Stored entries
(* ===== verification/Kernel.v ===== *)
(** * The component kernel (src/builtin/kernel.cc, src/builtin/deployer.cc)

    The kernel installs components together with the components they depend on.
    A component moves from state to state, one at a time; each transition runs
    code of the component, and is made only while all dependencies are
    installed.

    Contexts are identified by their names, by which the kernel finds them.  The
    code of the components is a parameter: [works name state] says whether the
    transition of [name] to [state] succeeds.  It is assumed not to call the
    kernel itself.  The field [log] records the transitions tried. *)

From stdpp Require Import strings.
From S2P Require Import Prelude.

Open Scope Z_scope.
Open Scope nox_scope.

(** ** Data *)

Abbreviation Component_name := string.

Definition NOT_INSTALLED : Z := 0.
Definition INSTALLED : Z := 6.
Definition ERROR : Z := 7.

Record context := Context {
  current_state : Z;
  required_state : Z;
  dependencies : list Component_name
}.

(** A deployer: the dependencies of the components it knows and has not handed
    to the kernel *)
Abbreviation deployer := (gmap Component_name (list Component_name)).

Record kernel := Kernel {
  deployers : list deployer;
  contexts : gmap Component_name context;
  per_state : gmap Z (list Component_name);
  state_requirements_changed : bool;
  installing : bool;
  log : list (Component_name * Z)
}.

(** [Kernel::Kernel] *)
Definition new_kernel (ds : list deployer) : kernel := Kernel ds ∅ ∅ false false [].

Definition set_contexts (m : gmap Component_name context) (k : kernel) : kernel :=
  Kernel (deployers k) m (per_state k) (state_requirements_changed k) (installing k) (log k).
Definition set_per_state (m : gmap Z (list Component_name)) (k : kernel) : kernel :=
  Kernel (deployers k) (contexts k) m (state_requirements_changed k) (installing k) (log k).
Definition set_changed (b : bool) (k : kernel) : kernel :=
  Kernel (deployers k) (contexts k) (per_state k) b (installing k) (log k).
Definition set_installing (b : bool) (k : kernel) : kernel :=
  Kernel (deployers k) (contexts k) (per_state k) (state_requirements_changed k) b (log k).
Definition set_deployers (ds : list deployer) (k : kernel) : kernel :=
  Kernel ds (contexts k) (per_state k) (state_requirements_changed k) (installing k) (log k).

(** ** Effects: the kernel is changed in place, also when an exception is thrown.
    [KCrash] is a null pointer dereference or a failed assertion. *)

Inductive state_change_error := Installed_twice | Description_not_found | Already_installed
  | Uninstall_not_implemented | Unknown_context | Cannot_change.

Inductive kres (A : Type) : Type :=
| KOk (x : A) (k : kernel)
| KThrow (e : state_change_error) (k : kernel)
| KCrash
| KNoFuel.
Arguments KOk {A} x k.
Arguments KThrow {A} e k.
Arguments KCrash {A}.
Arguments KNoFuel {A}.

Definition kbind {A B : Type} (m : kres A) (f : A -> kernel -> kres B) : kres B :=
  match m with
  | KOk x k => f x k
  | KThrow e k => KThrow e k
  | KCrash => KCrash
  | KNoFuel => KNoFuel
  end.
Notation "'let!' ( x , k ) := m 'in' f" := (kbind m (fun x k => f))
  (at level 10, x name, k name, m at level 100, f at level 200) : nox_scope.

(** ** Registration *)

(** [Kernel::get] *)
Definition get (name : Component_name) (k : kernel) : option context := contexts k !! name.
Definition get_in (name : Component_name) (state : Z) (k : kernel) : option context :=
  match contexts k !! name with
  | None => None
  | Some c => if current_state c =? state then Some c else None
  end.

Section kernel.
Context (works : Component_name -> Z -> bool).

(** [Kernel::change]; [resolve] is [Kernel::resolve()]. *)
Definition change (resolve : kernel -> kres unit) (name : Component_name) (to : Z) (k : kernel) : kres unit :=
  match contexts k !! name with
  | None => KThrow Unknown_context k
  | Some c =>
      let from := current_state c in
      if from =? to then KOk tt k
      else if to <? from then KThrow Uninstall_not_implemented k
      else
        let k := set_contexts (<[name := Context from to (dependencies c)]> (contexts k)) k in
        if installing k then KOk tt (set_changed true k)
        else
          let! (_, k) := resolve k in
          match get_in name to k with
          | Some _ => KOk tt k
          | None => KThrow Cannot_change k
          end
  end.

(** [Kernel::install(Component_context*, Component_state)] *)
Definition install_context (resolve : kernel -> kres unit) (name : Component_name) (deps : list Component_name) (to : Z)
    (k : kernel) : kres unit :=
  match contexts k !! name with
  | Some _ => KThrow Already_installed k
  | None =>
      let k := set_contexts (<[name := Context NOT_INSTALLED NOT_INSTALLED deps]> (contexts k)) k in
      let l := match per_state k !! NOT_INSTALLED with Some l => l | None => [] end in
      let k := set_per_state (<[NOT_INSTALLED := l ++ [name]]> (per_state k)) k in
      change resolve name to k
  end.

(** [Deployer::deploy], tried on one deployer after the other *)
Fixpoint find_deployer (name : Component_name) (ds : list deployer)
    : option (list Component_name * list deployer) :=
  match ds with
  | [] => None
  | d :: ds =>
      match d !! name with
      | Some deps => Some (deps, delete name d :: ds)
      | None => (fun p => (p.1, d :: p.2)) <$> find_deployer name ds
      end
  end.

(** [Kernel::install(const Component_name&, Component_state)] *)
Definition install_with (resolve : kernel -> kres unit) (name : Component_name) (to : Z) (k : kernel) : kres unit :=
  match contexts k !! name with
  | Some _ => KThrow Installed_twice k
  | None =>
      match find_deployer name (deployers k) with
      | Some (deps, ds) =>
          let! (_, k) := install_context resolve name deps NOT_INSTALLED (set_deployers ds k) in
          change resolve name to k
      | None => KThrow Description_not_found k
      end
  end.

(** ** Resolution of dependencies *)

(** [Component_context::resolve], with [Name_dependency::resolve] in the loop *)
Fixpoint resolve_dependencies (resolve : kernel -> kres unit) (ds : list Component_name) (k : kernel) : kres bool :=
  match ds with
  | [] => KOk true k
  | d :: ds =>
      match contexts k !! d with
      | None => let! (_, k) := install_with resolve d INSTALLED k in KOk false k
      | Some c => if current_state c =? INSTALLED then resolve_dependencies resolve ds k else KOk false k
      end
  end.

(** [Kernel::resolve(const Component_context_vector&, Component_state)]: the
    vector is the one in [per_state], and may grow during the loop. *)
Fixpoint resolve_contexts (resolve : kernel -> kres unit) (fuel : nat) (from : Z) (i : nat)
    (resolved : list Component_name) (k : kernel) : kres (list Component_name) :=
  match per_state k !! from with
  | None => KCrash
  | Some v =>
      match v !! i with
      | None => KOk resolved k
      | Some n =>
          match fuel with
          | O => KNoFuel
          | S fuel =>
              match contexts k !! n with
              | None => KCrash
              | Some c =>
                  let! (ok, k) := resolve_dependencies resolve (dependencies c) k in
                  resolve_contexts resolve fuel from (S i) (if ok : bool then resolved ++ [n] else resolved) k
              end
          end
      end
  end.

(** [Component_context::install]: the action, which leaves the new state or
    [ERROR] *)
Definition run_action (n : Component_name) (to : Z) (c : context) (k : kernel) : Z * kernel :=
  let st := if works n to then to else ERROR in
  (st, Kernel (deployers k) (<[n := Context st (required_state c) (dependencies c)]> (contexts k)) (per_state k)
         (state_requirements_changed k) (installing k) (log k ++ [(n, to)])).

(** The loop of [Kernel::resolve(from, to)] over the contexts that are ready *)
Fixpoint advance (from to : Z) (ready : list Component_name) (k : kernel) : kres unit :=
  match ready with
  | [] => KOk tt k
  | n :: ready =>
      match contexts k !! n with
      | None => KCrash
      | Some c =>
          let '(st, k) := run_action n to c k in
          match per_state k !! from with
          | None => KCrash
          | Some v =>
              let v := remove_first (fun x => bool_decide (x = n)) v in
              let k := set_per_state (<[from := v]> (per_state k)) k in
              if existsb (fun x => bool_decide (x = n)) v then KCrash
              else
                let w := match per_state k !! st with Some w => w | None => [] end in
                advance from to ready (set_per_state (<[st := w ++ [n]]> (per_state k)) k)
          end
      end
  end.

(** [Kernel::resolve(const Component_state from, const Component_state to)] *)
Definition resolve_state (resolve : kernel -> kres unit) (fuel : nat) (from to : Z) (k : kernel) : kres bool :=
  let! (ready, k) := resolve_contexts resolve fuel from 0 [] k in
  let! (_, k) := advance from to ready k in
  KOk (negb (is_nil ready)) k.

(** The [for] loop of [Kernel::resolve()] *)
Fixpoint resolve_states (resolve : kernel -> kres unit) (fuel : nat) (states : list Z) (k : kernel) : kres bool :=
  match states with
  | [] => KOk false k
  | i :: states =>
      let! (progress, k) := resolve_state resolve fuel i (i + 1) k in
      if progress : bool then KOk true k else resolve_states resolve fuel states k
  end.

(** [Kernel::resolve()] from its loop on; a call from within (which is never
    made, since [installing] is set) would start anew. *)
Fixpoint resolve_loop (fuel : nat) (progress : bool) (k : kernel) : kres unit :=
  match fuel with
  | O => KNoFuel
  | S fuel =>
      if progress || state_requirements_changed k then
        let! (progress, k) :=
          resolve_states (fun k => resolve_loop fuel true (set_installing true k)) fuel [0; 1; 2; 3; 4; 5]
            (set_changed false k) in
        resolve_loop fuel progress k
      else KOk tt (set_installing false k)
  end.
Definition resolve (fuel : nat) (k : kernel) : kres unit := resolve_loop fuel true (set_installing true k).

Definition install (fuel : nat) (name : Component_name) (to : Z) (k : kernel) : kres unit :=
  install_with (resolve fuel) name to k.
Definition install_static (fuel : nat) (name : Component_name) (deps : list Component_name) (to : Z) (k : kernel)
    : kres unit :=
  install_context (resolve fuel) name deps to k.
End kernel.
(* ===== verification/KernelFacts.v ===== *)
(** * The component kernel: its invariant and the effect of one resolution *)

From stdpp Require Import strings.
From S2P Require Import Prelude Kernel.

Open Scope Z_scope.

Section facts.
Context (works : Component_name -> Z -> bool).

(** ** Specification *)

(** What is known of the dependencies of a component, from the kernel or from a
    deployer *)
Definition describes (k : kernel) (n : Component_name) : option (list Component_name) :=
  match contexts k !! n with
  | Some c => Some (dependencies c)
  | None => fst <$> find_deployer n (deployers k)
  end.

Context (G : Component_name -> option (list Component_name)).

(** The components that can be installed: the least set with a component when
    its dependencies are in it and its own transitions succeed *)
Inductive installable (n : Component_name) : Prop :=
| Installable ds : G n = Some ds -> (forall d, d ∈ ds -> installable d) ->
    (forall j, 1 <= j <= INSTALLED -> works n j = true) -> installable n.

Definition in_state (k : kernel) (n : Component_name) (st : Z) : Prop :=
  exists c, contexts k !! n = Some c /\ current_state c = st.
(** The part of [Routing_module] that sets up flows, with the calls made so far *)
Record flow_mod := FlowMod { hd : bytes; acts : bytes }.
Record setup := Setup { ofm : option flow_mod; len_flow_actions : Z; sent : list command }.
Definition no_setup : setup := Setup None 0 [].

(** Code of other parties: the allocator, the transaction ids, MD5, and the
    result of sending, which may depend on what was sent before. *)
Class Controller := {
  new_uint8 : Z -> bytes;
  get_xid : Z;
  MD5 : bytes -> bytes;
  send_error : list command -> command -> Z
}.

(** [memcpy(mem + off, bs)] *)
Definition poke (off : Z) (bs mem : bytes) : res bytes :=
  if off + Z.of_nat (length bs) <=? Z.of_nat (length mem) then Ret (store (Z.to_nat off) bs mem) else Aborted.

(** [NAT_enforcer::nat_location]: whether the location is listed, and its
    address *)
Fixpoint nat_location (location : Z) (locations : list (list Z)) : res (bool * Z) :=
  match locations with
  | [] => Ret (false, 0)
  | [] :: _ => Aborted
  | (loc :: more) :: locations =>
      if location =? loc then Ret (true, default 0 (head more)) else nat_location location locations
  end.

Section setup.
Context `{Controller}.

(** [Flow::hash_code] *)
Definition hash_code (f : flow) : Z :=
  load_word 0 8 (MD5 (to_le 2 (in_port f) ++ to_le 2 (dl_vlan f) ++ to_le 1 (dl_vlan_pcp f) ++
    octet (dl_src f) ++ octet (dl_dst f) ++ to_le 2 (dl_type f) ++ to_le 4 (nw_src f) ++ to_le 4 (nw_dst f) ++
    to_le 1 (nw_proto f) ++ to_le 1 (nw_tos f) ++ to_le 2 (tp_src f) ++ to_le 2 (tp_dst f))).
(* ===== verification/FlowSetupProps.v ===== *)
(** * Flow set-up: what the entries do in the network *)

From S2P Require Import Prelude Bytes Ethernetaddr Flow FlowSpec OfpWire OfpCore OfpActions OfpMessages FlowMatch OpenflowConnection OpenflowSend Switch Topology Routing RoutingFacts FlowSetup FlowSetupRoute.

Open Scope Z_scope.

(** ** What a datapath reads *)

Definition decode_act (b : bytes) : option act :=
  let ty := of_be (load 0 2 b) in
  if ty =? OFPAT_OUTPUT then Some (A_output (of_be (load 4 2 b)) (of_be (load 6 2 b)))
  else if ty =? OFPAT_SET_VLAN_VID then Some (A_vlan_vid (of_be (load 4 2 b)))
  else if ty =? OFPAT_SET_VLAN_PCP then Some (A_vlan_pcp (of_be (load 4 1 b)))
  else if ty =? OFPAT_STRIP_VLAN then Some A_strip_vlan
  else if ty =? OFPAT_SET_DL_SRC then Some (A_dl_src (load 4 6 b))
  else if ty =? OFPAT_SET_DL_DST then Some (A_dl_dst (load 4 6 b))
  else if ty =? OFPAT_SET_NW_SRC then Some (A_nw_src (of_be (load 4 4 b)))
  else if ty =? OFPAT_SET_NW_DST then Some (A_nw_dst (of_be (load 4 4 b)))
  else if ty =? OFPAT_SET_NW_TOS then Some (A_nw_tos (of_be (load 4 1 b)))
  else if ty =? OFPAT_SET_TP_SRC then Some (A_tp_src (of_be (load 4 2 b)))
  else if ty =? OFPAT_SET_TP_DST then Some (A_tp_dst (of_be (load 4 2 b)))
  else if (ty =? OFPAT_VENDOR) && (of_be (load 4 4 b) =? NX_VENDOR_ID) && (of_be (load 8 2 b) =? NXAST_SNAT)
  then Some (A_snat (of_be (load 10 2 b)))
  else None.

Fixpoint decode_acts (fuel : nat) (b : bytes) : option (list act) :=
  match b, fuel with
  | [], _ => Some []
  | _, O => None
  | _, S fuel =>
      let n := of_be (load 2 2 b) in
      if n <? 8 then None
      else a ← decode_act b; l ← decode_acts fuel (drop (Z.to_nat n) b); Some (a :: l)
  end.

(** The entry that a message adds: an exact match and its actions *)
Definition read_entry (c : command) : option entry :=
  match c with
  | Flow_command dp msg =>
      m ← of_match.unpack (drop 8 msg);
      l ← decode_acts (length msg) (drop 72 msg);
      if (of_match.wildcards m =? 0) && (of_be (load 56 2 msg) =? OFPFC_ADD) && (of_be (load 2 2 msg) =? Z.of_nat (length msg))
      then Some (Entry dp m l) else None
  | _ => None
  end.

(** ** What a datapath does *)

(** The packets it emits, with their ports *)
Fixpoint run_acts (l : list act) (h : of_match.t) : list (Z * of_match.t) :=
  match l with
  | [] => []
  | A_output p _ :: l => (p, h) :: run_acts l h
  | A_snat p :: l => (p, h) :: run_acts l h
  | A_strip_vlan :: l => run_acts l (change (A_vlan_pcp 0) (change A_strip_vlan h))
  | A_nw_tos x :: l =>
      let 'of_match.mk w p s d v c p1 ty _ pr p2 ns nd ts td := h in
      run_acts l (of_match.mk w p s d v c p1 ty x pr p2 ns nd ts td)
  | a :: l => run_acts l (change a h)
  end.

#[export] Instance of_match_eq_dec : EqDecision of_match.t.
Proof. solve_decision. Defined.

(** A packet crosses the network: where it leaves, and its headers then.  A port
    without cable is an access port.  Packets that match nothing go to the
    controller and not on. *)
Fixpoint deliver (hops : nat) (cable : Z -> Z -> option (Z * Z)) (es : list entry) (dp : Z) (h : of_match.t)
    : list (Z * Z * of_match.t) :=
  match hops with
  | O => []
  | S hops =>
      match List.find (fun e => bool_decide (e_dp e = dp /\ e_match e = h)) es with
      | None => []
      | Some e =>
          '(p, h) ← run_acts (e_acts e) h;
          match cable dp p with
          | None => [(dp, p, h)]
          | Some (dp', p') => deliver hops cable es dp' (at_port p' h)
          end
      end
  end.

(** ** Reading back *)

Lemma decode_field (k n : nat) x a b rest : a = b ++ to_be n x ++ rest -> length b = k ->
  0 <= x < 2 ^ (8 * Z.of_nat n) -> of_be (load k n a) = x.
Proof.
  intros -> <- Hx. rewrite load_app_r, Nat.sub_diag by lia. rewrite load_here by apply length_to_be. by apply of_be_to_be.
Qed.

Lemma decode_act_encode a rest : act_ok a -> decode_act (encode a ++ rest) = Some a.
Proof.
  intros Ha. destruct a; cbn in Ha.
  - change (Some (A_output (of_be (load 4 2 (encode (A_output port max_len) ++ rest)))
      (of_be (load 6 2 (encode (A_output port max_len) ++ rest)))) = Some (A_output port max_len)).
    f_equal. f_equal; [apply (decode_field 4 2 _ _ [0; 0; 0; 8] (to_be 2 max_len ++ rest))|
      apply (decode_field 6 2 _ _ ([0; 0; 0; 8] ++ to_be 2 port) rest)]; done || apply Ha.
  - change (Some (A_vlan_vid (of_be (load 4 2 (encode (A_vlan_vid v) ++ rest)))) = Some (A_vlan_vid v)).
    do 2 f_equal. by apply (decode_field 4 2 _ _ [0; 1; 0; 8] ([0; 0] ++ rest)).
  - change (Some (A_vlan_pcp (v + 256 * 0)) = Some (A_vlan_pcp v)). do 2 f_equal. lia.
  - done.
  - change (Some (A_dl_src (load 4 6 (encode (A_dl_src a) ++ rest))) = Some (A_dl_src a)). unfold encode.
    by rewrite dl_addr_load by apply Ha.
  - change (Some (A_dl_dst (load 4 6 (encode (A_dl_dst a) ++ rest))) = Some (A_dl_dst a)). unfold encode.
    by rewrite dl_addr_load by apply Ha.
  - change (Some (A_nw_src (of_be (load 4 4 (encode (A_nw_src x) ++ rest)))) = Some (A_nw_src x)).
    do 2 f_equal. by apply (decode_field 4 4 _ _ [0; 6; 0; 8] rest).
  - change (Some (A_nw_dst (of_be (load 4 4 (encode (A_nw_dst x) ++ rest)))) = Some (A_nw_dst x)).
    do 2 f_equal. by apply (decode_field 4 4 _ _ [0; 7; 0; 8] rest).
  - change (Some (A_nw_tos (x + 256 * 0)) = Some (A_nw_tos x)). do 2 f_equal. lia.
  - change (Some (A_tp_src (of_be (load 4 2 (encode (A_tp_src x) ++ rest)))) = Some (A_tp_src x)).
    do 2 f_equal. by apply (decode_field 4 2 _ _ [0; 9; 0; 8] ([0; 0] ++ rest)).
  - change (Some (A_tp_dst (of_be (load 4 2 (encode (A_tp_dst x) ++ rest)))) = Some (A_tp_dst x)).
    do 2 f_equal. by apply (decode_field 4 2 _ _ [0; 10; 0; 8] ([0; 0] ++ rest)).
  - change (Some (A_snat (of_be (load 10 2 (encode (A_snat port) ++ rest)))) = Some (A_snat port)).
    do 2 f_equal. apply (decode_field 10 2 _ _ [255; 255; 0; 16; 0; 0; 35; 32; 0; 0] ([0; 0; 0; 0] ++ rest)); [|done|done].
    unfold encode, snat_action, put16, put32. by rewrite !htons_bytes, htonl_bytes.
Qed.

Lemma decode_acts_encode l fuel : Forall act_ok l -> (length l <= fuel)%nat -> decode_acts fuel (encode_all l) = Some l.
Proof.
  intros Hl. revert fuel. induction Hl as [|a l Ha _ IH]; intros fuel Hf; [by destruct fuel|].
  destruct fuel as [|fuel]; [simpl in Hf; lia|]. unfold encode_all. csimpl. fold (encode_all l).
  destruct (act_header a (encode_all l) Ha) as (E2 & E4 & _). pose proof (length_encode a Ha) as Hla.
  pose proof (encode_bytes a Ha) as Hb.
  assert (En : of_be (load 2 2 (encode a ++ encode_all l)) = act_size a).
  { rewrite <- E2. unfold get16. rewrite load_app_l by lia. symmetry. apply ntohs_be; [apply length_load; lia|by apply load_bytes]. }
  unfold decode_acts; fold decode_acts. destruct (encode a ++ encode_all l) as [|x r] eqn:E.
  { destruct (encode a); [simpl in E4; lia|done]. }
  rewrite <- E in *. rewrite En. assert (8 <= act_size a) by (destruct a; simpl; lia).
  destruct (Z.ltb_spec (act_size a) 8); [lia|]. rewrite decode_act_encode by done. cbn [mbind option_bind].
  replace (Z.to_nat (act_size a)) with (length (encode a)) by lia. rewrite drop_app_length. simpl in Hf.
  by rewrite IH by lia.
Qed.

Lemma change_wf a m : act_ok a -> of_match.wf m -> of_match.wf (change a m).
Proof.
  intros Ha (Hs & Hm). split; [by apply change_shape|]. destruct m, a; simpl in *; destruct_and!; split_and!; try done; apply Ha.
Qed.

Lemma change_all_wf l m : Forall act_ok l -> of_match.wf m -> of_match.wf (change_all l m).
Proof. intros Hl. revert m. induction Hl; intros m Hm; [done|]. simpl. auto using change_wf. Qed.

Lemma at_port_wf p m : is_u16 p -> of_match.wf m -> of_match.wf (at_port p m).
Proof. intros Hp (Hs & Hm). split; [by apply at_port_shape|]. destruct m. simpl in *. by destruct_and!; split_and!. Qed.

## Task requirements
What lines of the preceding data include the string "Import"? Pull them out.

## Response area
From stdpp Require Import strings.
From S2P Require Import Prelude.
From stdpp Require Import strings.
From S2P Require Import Prelude Kernel.
From S2P Require Import Prelude Bytes Ethernetaddr Flow FlowSpec OfpWire OfpCore OfpActions OfpMessages FlowMatch OpenflowConnection OpenflowSend Switch Topology Routing RoutingFacts FlowSetup FlowSetupRoute.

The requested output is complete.